Oczy dziecka są inne niż oczy dorosłych. W oczach dzieci dostrzegam Boga. Bóg mieszka w ich maleńkich brązowych ciałkach
Teraz rozumiem, że Bóg mieszka w oczach dzieci. Przygląda mi się z oddali. Obserwuje każdy mój ruch, nie spuszcza mnie z oczu. Nieustannie jestem w polu Jego widzenia, choć zazwyczaj nie zdaję sobie sprawy z Jego obecności...
Lubię grać z dziećmi w spojrzenia. Nasza gra zaczyna się zawsze tak samo. Dostrzegam małego szkraba. Stoi daleko. W bezpiecznej odległości od kogoś o innym kolorze skóry. Przygląda się z zaciekawieniem, obserwuje każdy mój ruch. Delikatnie i nieufnie mruży oczy. Udaje, że nie patrzy w moją stronę. Gdy zatrzymuję się na chwilę i odwracam głowę w jego stronę – z zawstydzeniem opuszcza oczy. Podchodzę bliżej. Przez błyszczące szyby jego źrenic przebija się delikatne i ciepłe światło. Mały szkrab jest ostrożny. Przymyka okna swojej duszy, by nieproszony chłód nie wdarł się do środka. Ostrożnie podchodzę jeszcze bliżej. Odległość trzech kroków jest idealna, by zacząć grę w spojrzenia. Naśladuję wzrok dziecka. Mrużę oczy, a gdy nasze spojrzenia spotykają się w połowie drogi – otwieram szeroko. Mrużę i otwieram na zmianę. Wzrokiem zakreślam szerokie koło. Najpierw powoli w prawo, potem szybko w lewo. Dzieci szybko łapią zasady mojej gry. Zamiana ról. Teraz oczy dziecka próbują naśladować moje spojrzenie. Po krótkiej chwili zabawy wybuchamy śmiechem. Oczy dziecka wciąż są niewielkie, ale szeroko otwarte. Spojrzenie ufne, zadające pytania, poszukujące odpowiedzi. To wszystko. Zabawa skończona. Ale czy była to tylko zabawa?
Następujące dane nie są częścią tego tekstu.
(** * EventSphere backend: event registration and capacity accounting

  A shallow embedding of the registration subsystem of the backend:
  the Event and Registration models (models/Event.js,
  models/Registration.js), the participation middleware
  (middleware/auth.js), the roster routes of routes/events.js and the
  ledger routes of routes/registrations.js.

  Around it: the rate limiter and the role and permission middleware,
  the other routes of routes/events.js that write an event (update,
  soft delete, publish) or query by status, the reading routes of the
  ledger, the permissions of the User model with login and the user
  administration of routes/auth.js and routes/users.js, and the
  submission route of routes/feedback.js.

  Conventions of the embedding:
  - a Mongo ObjectId is a natural number; a Date is its millisecond
    timestamp, an integer; a Number counter is an integer (the code
    only adds and subtracts one, so no fraction arises);
  - a collection keyed by [_id] is a finite map; the Registration
    collection is a list in insertion order, [findOne] taking the
    first match;
  - [new Date()] is the argument [now] of the operation: the clock
    readings taken while one request is served are one instant;
  - the JWT of a request is represented by what [jwt.verify] makes of
    it: nothing, a failure, or the user id it decodes to;
  - descriptive fields that no modelled operation reads (title, venue,
    tags, ...) are left out of the records. *)

From Stdlib Require Import ZArith.
From stdpp Require Import gmap strings list.

Local Open Scope Z_scope.

Set Warnings "-clear-no-such-hyp".

Abbreviation ObjectId := nat.
Abbreviation Date := Z.

(** ** models/Event.js: the embedded roster entry *)

Module Participant.

Inductive Status := registered | attended | completed | cancelled.

#[global] Instance Status_eq_dec : EqDecision Status.
Proof. solve_decision. Defined.

Record t := mk {
  userId : ObjectId;
  registrationDate : Date;
  status : Status;
  attendanceMarked : bool;
  attendanceDate : option Date
}.

(** The object pushed by [registerUser]; the schema defaults fill the
    other fields. *)
Definition fresh (u : ObjectId) (now : Date) : t :=
  {| userId := u; registrationDate := now; status := registered;
     attendanceMarked := false; attendanceDate := None |}.

(** The three assignments of [markAttendance] on the found entry. *)
Definition mark (now : Date) (p : t) : t :=
  {| userId := userId p; registrationDate := registrationDate p;
     status := attended; attendanceMarked := true;
     attendanceDate := Some now |}.

(** [p => p.userId.toString() === userId.toString()] *)
Definition is_user (u : ObjectId) (p : t) : bool :=
  bool_decide (userId p = u).

End Participant.

(** ** models/Event.js: the event document *)

Module Event.

Inductive Status := Past | Upcoming | Live.

#[global] Instance Status_eq_dec : EqDecision Status.
Proof. solve_decision. Defined.

Record t := mk {
  startDate : Date;
  endDate : Date;
  maxParticipants : Z;
  currentParticipants : Z;
  registrationDeadline : option Date;
  status : Status;
  isActive : bool;
  createdBy : ObjectId;
  organizers : list ObjectId;
  moderators : list ObjectId;
  participants : list Participant.t;
  views : Z;
  registrations : Z;
  attendance : Z
}.

Definition set_status (s : Status) (e : t) : t :=
  mk (startDate e) (endDate e) (maxParticipants e) (currentParticipants e)
     (registrationDeadline e) s (isActive e) (createdBy e) (organizers e)
     (moderators e) (participants e) (views e) (registrations e)
     (attendance e).

Definition set_isActive (b : bool) (e : t) : t :=
  mk (startDate e) (endDate e) (maxParticipants e) (currentParticipants e)
     (registrationDeadline e) (status e) b (createdBy e) (organizers e)
     (moderators e) (participants e) (views e) (registrations e)
     (attendance e).

Definition set_currentParticipants (n : Z) (e : t) : t :=
  mk (startDate e) (endDate e) (maxParticipants e) n
     (registrationDeadline e) (status e) (isActive e) (createdBy e)
     (organizers e) (moderators e) (participants e) (views e)
     (registrations e) (attendance e).

Definition set_participants (ps : list Participant.t) (e : t) : t :=
  mk (startDate e) (endDate e) (maxParticipants e) (currentParticipants e)
     (registrationDeadline e) (status e) (isActive e) (createdBy e)
     (organizers e) (moderators e) ps (views e) (registrations e)
     (attendance e).

Definition set_views (n : Z) (e : t) : t :=
  mk (startDate e) (endDate e) (maxParticipants e) (currentParticipants e)
     (registrationDeadline e) (status e) (isActive e) (createdBy e)
     (organizers e) (moderators e) (participants e) n (registrations e)
     (attendance e).

Definition set_registrations (n : Z) (e : t) : t :=
  mk (startDate e) (endDate e) (maxParticipants e) (currentParticipants e)
     (registrationDeadline e) (status e) (isActive e) (createdBy e)
     (organizers e) (moderators e) (participants e) (views e) n
     (attendance e).

Definition set_attendance (n : Z) (e : t) : t :=
  mk (startDate e) (endDate e) (maxParticipants e) (currentParticipants e)
     (registrationDeadline e) (status e) (isActive e) (createdBy e)
     (organizers e) (moderators e) (participants e) (views e)
     (registrations e) n.

(** [this.participants.find(p => p.userId.toString() === userId.toString())] *)
Definition findParticipant (u : ObjectId) (e : t) : option Participant.t :=
  List.find (Participant.is_user u) (participants e).

(** Virtual [isRegistrationOpen]:
    [if (!this.registrationDeadline) return false;
     return new Date() < this.registrationDeadline && this.status === 'Live';] *)
Definition isRegistrationOpen (now : Date) (e : t) : bool :=
  match registrationDeadline e with
  | None => false
  | Some d => (now <? d) && bool_decide (status e = Live)
  end.

(** The capacity test shared by [canUserRegister] and the ledger route:
    [maxParticipants > 0 && currentParticipants >= maxParticipants]. *)
Definition isFull (e : t) : bool :=
  (0 <? maxParticipants e) && (maxParticipants e <=? currentParticipants e).

(** Method [canUserRegister]: the roster lookup, then the open test,
    then the capacity test. *)
Definition canUserRegister (now : Date) (u : ObjectId) (e : t) : bool :=
  match findParticipant u e with
  | Some _ => false
  | None =>
      if negb (isRegistrationOpen now e) then false
      else if isFull e then false
      else true
  end.

(** Method [registerUser]: [None] is the thrown
    'User cannot register for this event'; otherwise the document as
    saved. *)
Definition registerUser (now : Date) (u : ObjectId) (e : t) : option t :=
  if negb (canUserRegister now u e) then None
  else
    Some (set_registrations (registrations e + 1)
           (set_currentParticipants (currentParticipants e + 1)
             (set_participants
                (participants e ++ [Participant.fresh u now]) e))).

(** The entry returned by [find] is the array's own subdocument: the
    assignments of [markAttendance] land on the first entry of the
    user and on no other. *)
Fixpoint markFirst (now : Date) (u : ObjectId) (ps : list Participant.t)
  : list Participant.t :=
  match ps with
  | [] => []
  | p :: ps' =>
      if Participant.is_user u p then Participant.mark now p :: ps'
      else p :: markFirst now u ps'
  end.

(** Method [markAttendance]: [None] is the thrown
    'User is not registered for this event'. *)
Definition markAttendance (now : Date) (u : ObjectId) (e : t) : option t :=
  match findParticipant u e with
  | None => None
  | Some _ =>
      Some (set_attendance (attendance e + 1)
             (set_participants (markFirst now u (participants e)) e))
  end.

(** The status recomputation of [GET /api/events]:
    [let newStatus = event.status;
     if (event.endDate < now) newStatus = 'Past';
     else if (event.startDate > now) newStatus = 'Upcoming';
     else if (event.startDate <= now && event.endDate >= now) newStatus = 'Live';] *)
Definition newStatus (now start end_ : Date) (stored : Status) : Status :=
  if end_ <? now then Past
  else if now <? start then Upcoming
  else if (start <=? now) && (now <=? end_) then Live
  else stored.

(** The rest of the callback: the stored status is overwritten when it
    differs, and the computed one is attached to the listed object. *)
Definition reconcile (now : Date) (e : t) : t * Status :=
  let s := newStatus now (startDate e) (endDate e) (status e) in
  (if bool_decide (status e = s) then e else set_status s e, s).

(** Virtual [eventStatus]: a stored status of the enum is returned as
    it is, so the date-based fallback below it is never reached for a
    document that passed validation. *)
Definition eventStatus (e : t) : Status :=
  match status e with
  | Past => Past
  | Upcoming => Upcoming
  | Live => Live
  end.

(** The number of roster entries that are not cancelled. *)
Definition activeCount (ps : list Participant.t) : Z :=
  Z.of_nat (length (filter (λ p, Participant.status p ≠ Participant.cancelled) ps)).

End Event.

(** ** models/Registration.js: the ledger entry *)

Module Registration.

(** The values of [registrationType], in a name space of their own
    next to the field [participant]. *)
Module Kind.
Inductive t := participant | coordinator.
End Kind.

Inductive Status := pending | confirmed | rejected | cancelled.

#[global] Instance Status_eq_dec : EqDecision Status.
Proof. solve_decision. Defined.

Record t := mk {
  _id : ObjectId;
  event : ObjectId;
  participant : ObjectId;
  registrationType : Kind.t;
  status : Status;
  registrationDate : Date;
  attended : bool;
  coordinatorNotes : option string;
  isActive : bool
}.

Definition set_status (s : Status) (r : t) : t :=
  mk (_id r) (event r) (participant r) (registrationType r) s
     (registrationDate r) (attended r) (coordinatorNotes r) (isActive r).

Definition set_coordinatorNotes (n : option string) (r : t) : t :=
  mk (_id r) (event r) (participant r) (registrationType r) (status r)
     (registrationDate r) (attended r) n (isActive r).

Definition set_isActive (b : bool) (r : t) : t :=
  mk (_id r) (event r) (participant r) (registrationType r) (status r)
     (registrationDate r) (attended r) (coordinatorNotes r) b.

(** [Registration.findById(id)] *)
Definition findById (id : ObjectId) (l : list t) : option t :=
  List.find (λ r, bool_decide (_id r = id)) l.

(** [Registration.findOne({ event, participant })]: the query names no
    other field, [isActive] in particular. *)
Definition findOne (ev u : ObjectId) (l : list t) : option t :=
  List.find (λ r, bool_decide (event r = ev) && bool_decide (participant r = u)) l.

(** The identifier of a new document: one that no stored document has. *)
Definition freshId (l : list t) : ObjectId :=
  S (foldr (λ r m, Nat.max (_id r) m) 0%nat l).

(** [save()] of a document that is not new: the stored document of the
    same [_id] is replaced. *)
Definition save (r : t) (l : list t) : list t :=
  map (λ x, if bool_decide (_id x = _id r) then r else x) l.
Przez zabawę próbuję zrozumieć, co kryje się w oczach dziecka. Po roku w Afryce wciąż niewiele rozumiem w języku Bemba, ale nie poddaję się. Podejmuję próby porozumienia. Po oczach dziecka próbuję odgadnąć czy jest radosne, smutne, a może chore. Codziennie zaglądam w dziesiątki maleńkich brązowych oczu. Próbuję patrzeć głębiej i głębiej. W ich spojrzeniach dostrzegam coś wyjątkowego. Coś, co nie pozwala mi przejść obojętnie. Coś, co zatrzymuje mnie i prowokuje do pytań. Od dziesięciu miesięcy próbuję odkryć, czym jest to tajemnicze „coś”. Chyba powoli zaczynam rozumieć. Oczy dziecka są inne niż oczy dorosłych. W oczach dzieci dostrzegam Boga. Bóg mieszka w ich maleńkich brązowych ciałkach. Swoją obecność zdradza wychylając się przez okna ich dusz - oczy.
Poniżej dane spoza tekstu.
(** X22. The domain mapping the trainer pickles binds the classes, in
    their order, each to its position as a [numpy.int64], the code
    [transform] gives the class; unless the column is empty, [jsonify]
    raises a [TypeError] on it. *)
Theorem trainer_mapping_codes (column : list string) :
  exists mp,
    Train.domain_mapping (Train.fit column) = Ok mp
    /\ List.length mp = List.length (classes_ (Train.fit column))
    /\ (forall k s,
          nth_error (classes_ (Train.fit column)) k = Some s ->
          nth_error mp k = Some (s, NumpyInt64 (Z.of_nat k))
          /\ transform (Train.fit column) s = Ok (Z.of_nat k))
    /\ (column = [] -> jsonify_mapping (Some mp) = Ok (JObj []))
    /\ (column <> [] ->
        jsonify_mapping (Some mp) = Raise (Raised TypeError "jsonify" (JInt 0))).
Proof.
  destruct (domain_mapping_eq column) as (codes & Hmp & Hlen & Hpos).
  exists (combine (classes_ (Train.fit column)) (map NumpyInt64 codes)).
  split; [exact Hmp |]. split.
  { rewrite length_combine, length_map, Hlen. apply Nat.min_id. }
  split.
  { intros k s Hk. split.
    - apply nth_error_combine; [exact Hk |].
      rewrite nth_error_map, (Hpos k s Hk). reflexivity.
    - apply transform_position; [| exact Hk].
      exact (increasing_NoDup _ (unique_increasing column)). }
  split.
  - intros ->. reflexivity.
  - intros Hne. exact (trainer_mapping_raises column _ Hne Hmp).
Qed.

(** The globals startup leaves on the files of a training run. *)
Lemma startup_on_model_files (rt : Runtime) (m : Model) (le : LabelEncoder) (mp : mapping) :
  let st := startup rt (Train.model_files m le mp) in
  model st = Some m
  /\ label_encoder st = Some le
  /\ feature_names st = Some Train.feature_columns
  /\ domain_mapping st = Some mp
  /\ (model_loaded st = true <-> summary_completes m Train.feature_columns).
Proof.
  cbv zeta. rewrite <- (summarize_done rt m le Train.feature_columns).
  unfold startup, load_model_components, Train.model_files, load_mapping.
  cbn [pickled_model pickled_encoder pickled_features pickled_mapping].
  destruct (summarize rt m le Train.feature_columns) as [info done].
  cbn. repeat split; intros H; exact H.
Qed.

(** X23. The service started on the files of a training run encodes a
    domain as the trainer did: every domain of the training column is
    resolved, by its name on both prediction paths and by its code, to the
    code [fit_transform] gave its rows. The four globals are the pickled
    objects, and the model counts as loaded exactly when its summary can be
    completed. *)
Theorem trained_files_keep_the_codes (rt : Runtime) (column : list string) (m : Model)
    (mp : mapping) (s : string) (code : Z) :
  In s column ->
  transform (Train.fit column) s = Ok code ->
  let st := startup rt (Train.model_files m (Train.fit column) mp) in
  predict_resolve rt st (JStr s) = Ok (Resolved s code)
  /\ batch_resolve rt st (JStr s) = Ok (Resolved s code)
  /\ predict_resolve rt st (JInt code) = Ok (Resolved s code)
  /\ batch_resolve rt st (JInt code) = Ok (Resolved s code)
  /\ domain_mapping st = Some mp
  /\ (model_loaded st = true <-> summary_completes m Train.feature_columns).
Proof.
  intros Hin Hcode st.
  destruct (startup_on_model_files rt m (Train.fit column) mp)
    as (_ & Henc & _ & Hmp & Hloaded).
  fold st in Henc, Hmp, Hloaded.
  assert (Hclass : In s (classes_ (Train.fit column))) by (apply unique_In; exact Hin).
  assert (Hmem : PyStr.mem s (classes_ (Train.fit column)) = true)
    by (apply mem_In; exact Hclass).
  assert (Hrange : 0 <= code < len (classes_ (Train.fit column))
                   /\ nth_error (classes_ (Train.fit column)) (Z.to_nat code) = Some s).
  { unfold transform in Hcode.
    destruct (index_of s (classes_ (Train.fit column))) as [j |] eqn:Hj;
      [| discriminate Hcode].
    injection Hcode as <-. exact (index_of_nth _ _ _ Hj). }
  destruct Hrange as [Hrange Hnth].
  destruct (resolve_by_code rt st (Train.fit column) s code Henc Hrange Hnth)
    as [Hsingle Hbatch].
  split; [| split; [| split; [exact Hsingle | split; [exact Hbatch | split; assumption]]]].
  - unfold predict_resolve, the_classes. rewrite Henc. cbn [need bind].
    rewrite Hmem. cbn [negb bind]. rewrite Hcode. reflexivity.
  - unfold batch_resolve, the_classes. rewrite Henc. cbn [need bind].
    rewrite Hmem. cbn [negb bind]. rewrite Hcode. reflexivity.
Qed.

Lemma trained_files_keep_the_codes_witness :
  let column := ["Sport"; "Mode"; "Sport"; "Livres"] in
  let st := startup runtime (Train.model_files follow_competitor (Train.fit column) []) in
  classes_ (Train.fit column) = ["Livres"; "Mode"; "Sport"]
  /\ predict_resolve runtime st (JStr "Sport") = Ok (Resolved "Sport" 2)
  /\ predict_resolve runtime st (JInt 2) = Ok (Resolved "Sport" 2).
Proof.
  cbv zeta. split; [reflexivity |].
  destruct (trained_files_keep_the_codes runtime ["Sport"; "Mode"; "Sport"; "Livres"]
              follow_competitor [] "Sport" 2 (or_introl eq_refl) eq_refl)
    as (H1 & _ & H3 & _).
  split; [exact H1 | exact H3].
Defined.

(** X24. With the mapping file the trainer writes, a complete record whose
    domain is a number out of range is not answered 400 by [/predict]: the
    answer holds the mapping, [jsonify] raises a [TypeError] on its
    [numpy.int64] codes, and the outer handler answers 500. The batch path,
    which does not put the mapping in its entry, reports the invalid code. *)
Theorem trained_mapping_invalid_code (rt : Runtime) (column : list string) (m : Model)
    (mp : mapping) (d : dict) (v : json) (code : Z) (i : Z) :
  column <> [] ->
  Train.domain_mapping (Train.fit column) = Ok mp ->
  model_loaded (startup rt (Train.model_files m (Train.fit column) mp)) = true ->
  d <> [] ->
  missing_fields (read_fields d) = [] ->
  dict_get d "domaine" = v ->
  (forall s, v <> JStr s) ->
  py_int v = Ok code ->
  code < 0 \/ len (classes_ (Train.fit column)) <= code ->
  let st := startup rt (Train.model_files m (Train.fit column) mp) in
  predict rt st (Ok (JObj d))
  = Response (internal_error_body rt (Raised TypeError "jsonify" (JInt 0))) 500
  /\ batch_item rt st i (JObj d)
     = Failure i ("Code domaine " ++ py_str rt v ++ " invalide")%string [] (JObj d).
Proof.
  intros Hcolumn Hmp Hloaded Hne Hmissing Hdom Hstr Hint Hout st.
  destruct (startup_on_model_files rt m (Train.fit column) mp)
    as (_ & Henc & _ & Hmapping & _).
  fold st in Henc, Hmapping, Hloaded.
  assert (Hjson : jsonify_mapping (domain_mapping st)
                  = Raise (Raised TypeError "jsonify" (JInt 0))).
  { rewrite Hmapping.
    exact (trainer_mapping_raises column mp Hcolumn Hmp). }
  assert (Hraw : raw_domaine (read_fields d) = v) by exact Hdom.
  assert (Hor : (code <? 0) || (code >=? len (classes_ (Train.fit column))) = true).
  { apply orb_true_iff. destruct Hout; [left | right]; lia. }
  assert (Hsingle : predict_resolve rt st v = Ok (InvalidCode v)).
  { unfold predict_resolve, the_classes. rewrite Henc.
    destruct v; try (rewrite Hint; cbn [need bind]; rewrite Hor; reflexivity).
    elim (Hstr s). reflexivity. }
  assert (Hbatch : batch_resolve rt st v = Ok (InvalidCode v)).
  { unfold batch_resolve, the_classes. rewrite Henc.
    destruct v; try (rewrite Hint; cbn [need bind]; rewrite Hor; reflexivity).
    elim (Hstr s). reflexivity. }
  split.
  - unfold predict. rewrite Hloaded. cbn [negb].
    rewrite (predict_try_complete rt st d Hne Hmissing). cbv zeta.
    rewrite Hraw, Hsingle.
    unfold the_classes. rewrite Henc. cbn [need bind]. rewrite Hjson. reflexivity.
  - unfold batch_item. rewrite (batch_item_try_complete rt st i d Hmissing).
    rewrite Hraw, Hbatch. reflexivity.
Qed.

Lemma trained_mapping_invalid_code_witness :
  let column := ["Sport"; "Mode"; "Sport"; "Livres"] in
  let mp := [("Livres", NumpyInt64 0); ("Mode", NumpyInt64 1); ("Sport", NumpyInt64 2)] in
  let st := startup runtime (Train.model_files follow_competitor (Train.fit column) mp) in
  let d := [ ("domaine", JInt 3); ("prix_concurrent", JFloat 750);
             ("cout_production", JFloat 500); ("marge_voulue", JFloat 0.6) ] in
  Train.domain_mapping (Train.fit column) = Ok mp
  /\ status_of (predict runtime st (Ok (JObj d))) = 500
  /\ statut (batch_item runtime st 0 (JObj d)) = "error".
Proof.
  cbv zeta. split; [reflexivity |].
  destruct (trained_mapping_invalid_code runtime ["Sport"; "Mode"; "Sport"; "Livres"]
              follow_competitor
              [("Livres", NumpyInt64 0); ("Mode", NumpyInt64 1); ("Sport", NumpyInt64 2)]
              [ ("domaine", JInt 3); ("prix_concurrent", JFloat 750);
                ("cout_production", JFloat 500); ("marge_voulue", JFloat 0.6) ]
              (JInt 3) 3 0) as [Hsingle Hbatch];
    try reflexivity; try discriminate.
  - right. cbn. lia.
  - rewrite Hsingle, Hbatch. split; reflexivity.
Defined.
Oczy dzieci, które spotykam w naszej świetlicy dla dzieci, są jak okna górskiej chatki. Gdy na zewnątrz jest mrok, a temperatura spada poniżej zera, przez szyby chatki przebija się ciepłe światło. Z oddali widać tylko niewyraźne błyski. Jednak ciepło bijące z okien przyciąga mnie bliżej i bliżej. Zaglądam w okna chatki i widzę ogień rozpalony w kominku. Na zewnątrz może być burza śniegowa, a w środku będzie jasno i ciepło, bezpiecznie. W takim domu chcę po prostu posiedzieć i ogrzać moje zmarznięte ręce.
Na misji ogrzewam swoją duszę w spojrzeniach dzieci. Przez ich oczy próbuję dostać się do środka maleńkich chatek przepełnionych Bogiem. Moja gra jest wędrówką do Bożych schronisk. Kiedy jestem już w środku, siadam przy kominku i ogrzewam serce w Jego ogniu.
Teraz rozumiem, że Bóg mieszka w oczach dzieci. Przygląda mi się z oddali. Obserwuje każdy mój ruch, nie spuszcza mnie z oczu. Nieustannie jestem w polu Jego widzenia, choć zazwyczaj nie zdaję sobie sprawy z Jego obecności. Aby dostrzec Jego obecność, muszę skierować wzrok w Jego stronę. Zatrzymać się i spojrzeć w Jego oczy. Wtedy podchodzi i delikatnie puka do okien mojej duszy. Najpierw cichutko, niepewnie. Wytrwałe i ciche pukanie jeszcze przyciąga moją uwagę. Uchylam delikatnie okna mojej duszy, otwieram oczy. Ciepłe spojrzenie Boga zalewa moje serce.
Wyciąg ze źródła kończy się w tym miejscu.